• SOURCE MATERIAL:

(** *** The end of the collection *)
Lemma drain_spec l res res' :
  drain l res = (res', None) ->
  (forall r, r ∈ l -> is_Ok (ps_res r) = true) /\
  (forall k r, res' !! k = Some r -> (r ∈ l /\ ps_num r = k) \/ res !! k = Some r) /\
  (forall k, (exists r, r ∈ l /\ ps_num r = k) \/ is_Some (res !! k) -> is_Some (res' !! k)).
Proof.
  revert res. induction l as [|r l IH]; intros res; cbn.
  { intros [= <-]. split; [by intros r Hr%elem_of_nil|]. split; [by right|].
    intros k [(r & Hr%elem_of_nil & _)|?]; done. }
  destruct (ps_res r) as [p|e] eqn:Hr; [|done]. intros (H1 & H2 & H3)%IH. split; [|split].
  - intros r' [->|Hin]%elem_of_cons; [by rewrite Hr|by apply H1].
  - intros k r' Hk. destruct (H2 k r' Hk) as [[? ?]|[[<- <-]|[_ ?]]%lookup_insert_Some];
      [left; split; [by apply list_elem_of_further|done]|left; split; [by apply list_elem_of_here|done]|by right].
  - intros k Hk. apply H3. destruct Hk as [(r' & [->|Hin]%elem_of_cons & <-)|Hk].
    + right. rewrite lookup_insert_eq. by eexists.
    + left. by exists r'.
    + right. destruct (decide (ps_num r = k)) as [<-|]; [rewrite lookup_insert_eq; by eexists|by rewrite lookup_insert_ne].
Qed.

Lemma maxPart_spec (results : gmap Z partResult) n :
  0 <= n -> (forall k r, results !! k = Some r -> 1 <= k <= n) -> (0 < n -> is_Some (results !! n)) ->
  maxPart results = n.
Proof.
  intros Hn Hle Hin. unfold maxPart.
  assert (Hle' : forall x, x ∈ map_to_list results -> 1 <= x.1 <= n)
    by (intros [k r] Hx%elem_of_map_to_list; by eapply Hle).
  assert (Hin' : 0 < n -> exists x, x ∈ map_to_list results /\ x.1 = n)
    by (intros [r Hr]%Hin; exists (n, r); split; [by apply elem_of_map_to_list|done]).
  revert Hle' Hin'. generalize (map_to_list results) as l. clear Hle Hin.
  induction l as [|x l IH]; intros Hle Hin; cbn.
  { destruct (decide (0 < n)) as [(x & Hx%elem_of_nil & _)%Hin|]; [done|lia]. }
  pose proof (Hle x (list_elem_of_here x l)) as Hx.
  assert (Hb : foldr (fun r acc => if acc <? r.1 then r.1 else acc) 0 l <= n).
  { clear IH Hin. induction l as [|y l IHl]; cbn; [lia|].
    pose proof (Hle y ltac:(set_solver)). destruct (Z.ltb_spec (foldr (fun r acc => if acc <? r.1 then r.1 else acc) 0 l) y.1);
      [lia|]. apply IHl. intros z Hz. apply Hle. set_solver. }
  destruct (Hin ltac:(lia)) as (y & [->|Hy]%elem_of_cons & Hyn).
  - destruct (Z.ltb_spec (foldr (fun r acc => if acc <? r.1 then r.1 else acc) 0 l) x.1); lia.
  - rewrite IH; [destruct (Z.ltb_spec n x.1); lia|by intros z Hz; apply Hle; set_solver|].
    intros _. by exists y.
Qed.

Lemma completedFrom_spec (results : gmap Z partResult) (sm : gmap Z bytes) count i :
  (forall k, i <= k < i + Z.of_nat count -> exists r p, results !! k = Some r /\ ps_res r = Ok p
     /\ up_PartNumber p = k /\ sm !! k = Some (chunk k)) ->
  exists parts, completedFrom count i results = Ok parts /\
    Forall2 (fun p d => sm !! cp_PartNumber p = Some d) parts (chunkList psize body count i).
Proof.
  revert i. induction count as [|count IH]; intros i Hall; [by exists []|].
  destruct (Hall i ltac:(lia)) as (r & p & Hr & Hp & Hn & Hsm). cbn [completedFrom chunkList]. rewrite Hr.
  destruct (IH (i + 1)) as (parts & -> & Hf); [intros k Hk; apply Hall; lia|].
  eexists. split; [reflexivity|]. constructor; [|done]. cbn. unfold partOf. by rewrite Hp, Hn, Hsm.
Qed.

(** All workers have exited and every result is a success. *)
Lemma complete_inv m :
  inv m -> mp_col m = CoCollect -> (forall i w, mp_workers m !! i = Some w -> w = WExit) ->
  mp_resultCh m = [] -> (0 < par)%nat -> inv (complete now upload checksum m).
Proof.
  intros Hinv Hc Hexit Hnil Hpar. pose proof Hinv as ([Hn Hr] & Ht & Hs). unfold storeOk in Hs. rewrite Hc in Hs.
  destruct Hs as (Hi & Hf & sm & Hst & Hsm).
  destruct (lookup_lt_is_Some_2 (mp_workers m) 0%nat) as [w0 Hw0]; [by rewrite (tk_len _ Ht)|].
  pose proof (Hexit 0%nat w0 Hw0) as ->. destruct (tk_workers _ Ht _ _ Hw0) as [Hch Hrd].
  rewrite Hrd in Hr. unfold complete. destruct (mp_readErr m) as [e|] eqn:He; [by apply abort_inv|].
  destruct (Hr eq_refl) as [Hhash Hfull].
  assert (Hno : noErr m).
  { split; [intros i r Hw; by specialize (Hexit _ _ Hw)|]. rewrite Hnil. by intros r Hr0%elem_of_nil. }
  assert (Hres : forall k, 1 <= k < mp_partNum m -> is_Some (mp_results m !! k)).
  { intros k Hk. destruct (tk_cover _ Ht Hc k Hk) as [(j & Hj & _)|[(i & w & Hw & Hwk)|[(r & Hin & _)|Hl]]]; [| | |done].
    - rewrite Hch in Hj. by apply elem_of_nil in Hj.
    - by rewrite (Hexit i w Hw) in Hwk.
    - rewrite Hnil in Hin. by apply elem_of_nil in Hin. }
  rewrite (maxPart_spec _ (mp_partNum m - 1)); [|lia| |intros ?; apply Hres; lia].
  2: { intros k r Hk. destruct (tk_results _ Ht k r Hk) as (<- & Hok & _). unfold resOk in Hok. lia. }
  destruct (completedFrom_spec (mp_results m) sm (Z.to_nat (mp_partNum m - 1)) 1) as (parts & -> & Hparts).
  { intros k Hk. destruct (Hres k ltac:(lia)) as [r Hr0]. destruct (tk_results _ Ht k r Hr0) as (Hnum & _ & Hok).
    specialize (Hok Hc). destruct (ps_res r) as [p|] eqn:Hp; [|done]. exists r, p.
    assert (Hin : resultIn m r) by (do 2 right; by exists k).
    destruct (Hsm Hno r Hin) as [Hsr Hpr]. rewrite Hnum in *. repeat split; try done. by apply Hpr. }
  case_bool_decide as Hsum; cbn [negb]; [|by apply abort_inv].
  destruct (st_CompleteMultipart _ _ _) as [s [r|e]] eqn:Hcm;
    destruct (store_CompleteMultipart _ _ _ _ _ _ _ _ _ Hi Htime Hst Hcm) as (Hi' & Hk' & Hd).
  - split; [split; cbn; [done|by rewrite Hrd]|].
    split; [by eapply tokens_same|]. unfold storeOk. cbn.
    split; [|done]. destruct (Hd _ Hparts) as (Hst' & Hsz & Hsm').
    assert (Hcat : concat (chunkList psize body (Z.to_nat (mp_partNum m - 1)) 1) = body).
    { rewrite chunkList_concat, Z2Nat.id by lia. replace (psize * (1 - 1)) with 0 by lia.
      rewrite dropZ_drop. cbn [Z.to_nat drop]. by apply takeZ_ge. }
    rewrite Hcat in *. rewrite Hhash in Hsum. split; [done|]. split; [|done].
    intros k b Hne Hb. apply Hk'; [done|]. by apply Hf.
  - split; [split; cbn; [done|by rewrite Hrd]|].
    split; [by eapply tokens_same|]. unfold storeOk. cbn.
    split; [done|]. split; [|done]. intros k b Hne Hb. apply Hk'; [done|]. by apply Hf.
Qed.

Lemma drain_tokens l res res' n o :
  drain l res = (res', o) -> (forall r, r ∈ l -> resOk n r) ->
  (forall k r, res !! k = Some r -> ps_num r = k /\ resOk n r) ->
  forall k r, res' !! k = Some r -> ps_num r = k /\ resOk n r.
Proof.
  revert res. induction l as [|r l IH]; intros res; cbn; [by intros [= <- <-]|].
  intros Hd Hl Hres. pose proof (Hl r (list_elem_of_here r l)) as Hr.
  assert (Hins : forall k r0, <[ps_num r := r]> res !! k = Some r0 -> ps_num r0 = k /\ resOk n r0).
  { intros k r0 [[<- <-]|[_ ?]]%lookup_insert_Some; [done|by apply Hres]. }
  destruct (ps_res r) as [p|e]; [|by injection Hd as <- _].
  eapply IH; try done. intros r' Hr'. apply Hl. by apply list_elem_of_further.
Qed.

Lemma all_exit m : forallb isExit (mp_workers m) = true ->
  forall i w, mp_workers m !! i = Some w -> w = WExit.
Proof.
  intros Hall i w Hw. rewrite forallb_forall in Hall.
  specialize (Hall w (proj1 (list_elem_of_In _ _) (list_elem_of_lookup_2 _ _ _ Hw))). by destruct w.
Qed.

• WORK INSTRUCTION: Each line of the records with the word "then" in it is to be copied.

• TASK SOLUTION:
  assert (Hb : foldr (fun r acc => if acc <? r.1 then r.1 else acc) 0 l <= n).
    pose proof (Hle y ltac:(set_solver)). destruct (Z.ltb_spec (foldr (fun r acc => if acc <? r.1 then r.1 else acc) 0 l) y.1);
  - destruct (Z.ltb_spec (foldr (fun r acc => if acc <? r.1 then r.1 else acc) 0 l) x.1); lia.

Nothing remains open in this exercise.